● **MATERIAL PROVIDED**
*** Begin section ***

(** [Utilities.get_next_gid_uid_number] for [member] = ["group"] (or
    ["user"] when [for_user]). An entry without the number is a
    [KeyError]; the numbers of the typed attributes are always [int], so
    the warning for other values has no counterpart here. *)
Definition get_next_gid_uid_number (for_user : bool) : M Z :=
  let schema := config_schema config openldap in
  let member_number :=
    if for_user then objects_user_uid_number (schema_objects schema)
    else objects_group_gid_number (schema_objects schema) in
  let min_member_number :=
    if for_user then new_user_min_member_number schema
    else new_group_min_member_number schema in
  let base_string := base schema in
  let filter_string := "(" +:+ member_number +:+ "=*)" in
  w ← gets world;
  gid_number_list ←
    for_in (ldap_search w openldap base_string filter_string [member_number]).2
      (λ e gid_number_list,
        number ← expect KeyError
          (if for_user then attr_uid_number (entry_attributes e)
           else attr_gid_number (entry_attributes e));
        mret (gid_number_list ++ [number]))
      [0];
  mret (Utilities.fill_array_gaps gid_number_list min_member_number).

(** Both dictionaries are updated in place: they are returned. *)
Definition _new_ldap_group
    (server : server_type) (group : string)
    (openldap_group_dictionary ad_group_dictionary : Dict.odict GroupSync.group)
    : M (Dict.odict GroupSync.group * Dict.odict GroupSync.group) :=
  group_details ← expect KeyError (Dict.get ad_group_dictionary group);
  let schema := config_schema config server in
  let base_ou := base schema in
  let group_ou := groups schema in
  let group_att_name := objects_group_name (schema_objects schema) in
  let new_group_dn :=
    group_att_name +:+ "=" +:+ group +:+ "," +:+ group_ou +:+ "," +:+ base_ou in
  let new_group := new_group_mask schema in
  '(gid, ad_group_dictionary) ←
    (if bool_decide (group_id group_details ≠ 0)
        && bool_decide (group_id group_details ≠ -1)
     then mret (group_id group_details, ad_group_dictionary)
     else
       gid ← get_next_gid_uid_number false;
       let ad_group_att_gid :=
         objects_group_gid_number (schema_objects (config_schema config ad)) in
       let gid_change :=
         {| mod_attribute := ad_group_att_gid; mod_action := MODIFY_REPLACE;
            mod_values := number_values [gid] |} in
       logger INFO (setting_gid gid group);;
       w ← gets world;
       let '(result, w') := ldap_modify w ad (group_dn group_details) gid_change in
       set_world w' (modify_request ad (group_dn group_details) gid_change);;
       if decide (result ≠ 0) then
         logger ERROR (failed_to_update_gid group);;
         set_run_status_False;;
         mret (gid, ad_group_dictionary)
       else
         mret (gid,
               Dict.set ad_group_dictionary group
                 {| group_id := gid; group_dn := group_dn group_details;
                    names := names group_details;
                    group_server_type := group_server_type group_details |}));
  let new_attributes :=
    {| attr_objectClass := attr_objectClass (mask_attributes new_group);
       attr_name := Some (name_str group);
       attr_gid_number := Some gid;
       attr_uid_number := attr_uid_number (mask_attributes new_group);
       attr_members := attr_members (mask_attributes new_group);
       attr_userAccountControl := attr_userAccountControl (mask_attributes new_group);
       attr_sAMAccountName := attr_sAMAccountName (mask_attributes new_group);
       attr_c := attr_c (mask_attributes new_group) |} in
  logger INFO (will_create_group group server gid);;
  w ← gets world;
  let '(result, w') :=
    ldap_add w server new_group_dn (mask_objectClass new_group) new_attributes in
  set_world w'
    (add_request server new_group_dn (mask_objectClass new_group) new_attributes);;
  if decide (result ≠ 0) then
    logger ERROR (failed_to_create_group group);;
    set_run_status_False;;
    mret (openldap_group_dictionary, ad_group_dictionary)
  else
    mret (Dict.set openldap_group_dictionary group
            {| group_id := gid; group_dn := new_group_dn;
               names := []; group_server_type := openldap |},
          ad_group_dictionary).

Definition _add_missing_openldap_groups
    (openldap_group_dictionary ad_group_dictionary : Dict.odict GroupSync.group)
    : M (Dict.odict GroupSync.group * Dict.odict GroupSync.group) :=
  for_in (Dict.keys ad_group_dictionary)
    (λ group '(openldap_group_dictionary, ad_group_dictionary),
      if Dict.mem openldap_group_dictionary group
      then mret (openldap_group_dictionary, ad_group_dictionary)
      else _new_ldap_group openldap group
             openldap_group_dictionary ad_group_dictionary)
    (openldap_group_dictionary, ad_group_dictionary).

Definition _main (recursion_limit : nat) : M unit :=
  let group_base_string :=
    groups (config_schema config ad) +:+ "," +:+ base (config_schema config ad) in
  let group_filter_string :=
    "(objectclass="
      +:+ objects_group_obj_class (schema_objects (config_schema config ad))
      +:+ ")" in
  ad_group_search_result ←
    _group_search ad group_base_string group_filter_string ["*"];
  ad_group_dictionary ←
    _create_group_dictionary recursion_limit ad ad_group_search_result;
  let group_base_string :=
    groups (config_schema config openldap) +:+ ","
      +:+ base (config_schema config openldap) in
  let group_filter_string :=
    "(objectclass="
      +:+ objects_group_obj_class (schema_objects (config_schema config openldap))
      +:+ ")" in
  openldap_group_search_result ←
    _group_search openldap group_base_string group_filter_string ["*"];
  openldap_group_dictionary ←
    _create_group_dictionary recursion_limit openldap openldap_group_search_result;
  '(openldap_group_dictionary, ad_group_dictionary) ←
    _add_missing_openldap_groups openldap_group_dictionary ad_group_dictionary;
  valid_sync_groups ←
    _build_sync_group_list ad_group_dictionary openldap_group_dictionary;
  logger DEBUG (valid_sync_groups_are valid_sync_groups);;
  group_operations ←
    _generate_group_operations
      ad_group_dictionary openldap_group_dictionary valid_sync_groups;
  _process_operations openldap_group_dictionary group_operations;;
  status ← gets run_status;
  write_monitoring_log status "group_sync".

(** The class attributes at the start of a run. *)
Definition initial_state (w : W) : state W :=
  {| world := w; run_status := true; user_lookup_cache := ∅;
     object_lookup_cache := ∅; log := []; requests := [] |}.

End Methods.
End GroupSync.

(** ** utilities.user_exception_lookup

    [all_users] is the dictionary of the user runner: for each login id
    a dictionary with at most the keys ["ad"] and ["openldap"], each of
    them the attributes of the account in that directory. The function
    changes [all_users] in place; here the changed dictionary is
    returned. *)

Module UserExceptions.

(** The values of an attribute dictionary: a [str], an [int], a [list]
    or a [dict] (the ["changes"]). *)
Inductive value :=
| text (s : string)
| number (z : Z)
| texts (l : list string)
| mapping (d : Dict.odict string).

Definition record : Type := Dict.odict value.

(** [all_users[user]] *)
Record user_entry := {
  entry_ad : option record;
  entry_openldap : option record }.

Inductive exception := KeyError | TypeError.

(** [d.pop(k)] *)
Fixpoint pop {V} (d : Dict.odict V) (k : string) : Dict.odict V :=
  match d with
  | [] => []
  | (k', v) :: d' => if decide (k' = k) then pop d' k else (k', v) :: pop d' k
  end.

(** The truth value of [all_users[user].get(server_type)]: the key is
    there and the attributes are not empty. *)
Definition has_attributes (r : option record) : bool :=
  match r with
  | Some (_ :: _) => true
  | _ => false
  end.

(** The truth value of [all_users.get(user)]: the key is there and the
    dictionary has a key. *)
Definition has_entry (e : option user_entry) : bool :=
  match e with
  | Some e => bool_decide (is_Some (entry_ad e)) || bool_decide (is_Some (entry_openldap e))
  | None => false
  end.

Section Lookup.
Variable basic_config : basic_config.
(** [basic_config["config"]["ad"]["schema"]["objects"]["user"]["name"]] *)
Variable ad_primary_key : string.

(** [name in basic_config["exceptions"]]: a [list] or a [dict] cannot
    be hashed, and [None] is not a container. *)
Definition in_exceptions (name : value) : exception + bool :=
  match bc_exceptions basic_config with
  | None => inl TypeError
  | Some exceptions =>
      match name with
      | text s => inr (bool_decide (is_Some (exceptions !! s)))
      | number _ => inr false
      | texts _ | mapping _ => inl TypeError
      end
  end.

(** The body of the loop for one [user]. *)
Definition lookup_user (all_users : Dict.odict user_entry) (user : string)
    : exception + Dict.odict user_entry :=
  match Dict.get all_users user with
  | None => inl KeyError
  | Some entry =>
      if has_attributes (entry_ad entry) then
        match entry_ad entry ≫= λ ad_record, Dict.get ad_record ad_primary_key with
        | None => inl KeyError
        | Some name =>
            match in_exceptions name with
            | inl e => inl e
            | inr false => inr all_users
            | inr true =>
                let exception := bc_exceptions basic_config ≫= (.!! user) in
                match exception with
                | Some exception =>
                    if bool_decide (exception ≠ "")
                       && bool_decide (exception ≠ "NONE")
                    then
                      let all_users :=
                        if has_entry (Dict.get all_users exception) then all_users
                        else Dict.set all_users exception
                               {| entry_ad := None; entry_openldap := None |} in
                      match Dict.get all_users exception with
                      | Some target =>
                          inr (pop (Dict.set all_users exception
                                      {| entry_ad := entry_ad entry;
                                         entry_openldap := entry_openldap target |})
                                 user)
                      | None => inl KeyError
                      end
                    else if bool_decide (exception ≠ "")
                            && bool_decide (exception = "NONE")
                    then
                      inr (Dict.set all_users user
                             {| entry_ad :=
                                  (λ ad_record, Dict.set ad_record "uid" (text "NONE"))
                                    <$> entry_ad entry;
                                entry_openldap := entry_openldap entry |})
                    else inr all_users
                | None => inr all_users
                end
            end
        end
      else inr all_users
  end.

(** [for user in users: ...] *)
Fixpoint for_users (users : list string) (all_users : Dict.odict user_entry)
    : exception + Dict.odict user_entry :=
  match users with
  | [] => inr all_users
  | user :: users =>
      match lookup_user all_users user with
      | inl e => inl e
      | inr all_users => for_users users all_users
      end
  end.

(** The loop runs over the keys of a copy of the dictionary. *)
Definition user_exception_lookup (all_users : Dict.odict user_entry)
    : exception + Dict.odict user_entry :=
  for_users (Dict.keys all_users) all_users.

End Lookup.
End UserExceptions.

(** ** Concrete directories

    A world given by a table of search answers, keyed by the connection,
    the search base and the filter. A search that is not in the table
    matches nothing; every search succeeds. Writes answer with a fixed
    result code and leave the table as it is. *)

Module Sample.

*** End section ***

● **WHAT TO WORK ON**
Out of the records above, pull each line containing the word "truth".

● **WRITTEN RESPONSE**
(** The truth value of [all_users[user].get(server_type)]: the key is
(** The truth value of [all_users.get(user)]: the key is there and the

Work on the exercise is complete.